Domestic Commercial Vehicle (CV) volumes are expected to dip 4-7 per cent year-on-year next fiscal with high base effect kicking in, rating agency Icra said on Tuesday.
The volumes are expected to remain muted through the January-March quarter on account of a perceived pause in the infrastructural activities as the model code of conduct kicks in ahead of the general elections.
"Icra estimates the domestic CV industry volumes to register 2-5 per cent year-on-year growth in volumes in FY24. Subsequently, the industry's sharp upcycle is expected to plateau in FY25, with a decline of 4-7 per cent in volumes," the rating agency stated.
Icra Ratings Vice President & Co-Group Head Kinjal Shah said he expects the long-term demand for CVs to remain intact.
The continued focus on infrastructure capex, emphasis on private participation in infrastructure, construction, defence and manufacturing activities would remain a long-term positive for the CV industry, he said.

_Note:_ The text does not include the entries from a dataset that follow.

(* ===== verification/CacheTheory.v ===== *)
(** * Freshness of cached decisions

    The tasks of a process that share the decision cache: requests, the actor of
    the invalidation controller, and an environment that commits changes, lets
    time pass and evicts cache entries.  The invariant is proved with a
    rely-guarantee calculus: a task tolerates what the others may do ([rely])
    between any two of its operations. *)

From S2P Require Import Prelude Ordered Identifier Reference Context Fingerprint Condition Storage Model TupleValidation.
From S2P Require Import Budget Reducer Scheduler CheckSpec CheckTheorems Evaluator Batch Controller DecisionCache.
From stdpp Require Import gmap.

Section system.
Context `{ConditionEngineLaws, !CheckEvaluator, !CheckEvaluatorLaws, UlidCodec, Sha256, HmacSha256}.
Context {Db : Type} `{!ChangeStore Db, !ChangeStoreLaws Db}.
Variable config : InvalidationControllerConfig.
Variable limits : InputLimits.
Variable INSTANT_MAX : N.
Variable default_hash : StoreId → N → N.
Variable hasher : list N.
Variable model_fingerprint : CompiledModel → Fingerprint.
(** The questions requests may ask. *)
Variable asked : CheckCommand → CompiledModel → Prop.

Abbreviation key_of := (decision_key hasher model_fingerprint).
Abbreviation performs e := (perform (Db := Db) config limits e).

"However, in the near term, Icra expects the volumes to plateau on a high base, amid the transient moderation in economic activity in some sectors with the onset of the general elections," he added.
Overall, the domestic CV industry's ability to scale previous peaks hinges on sustenance of the macro-economic environment, improvement in infrastructure activity and increased demand for last mile transportation, Icra stated.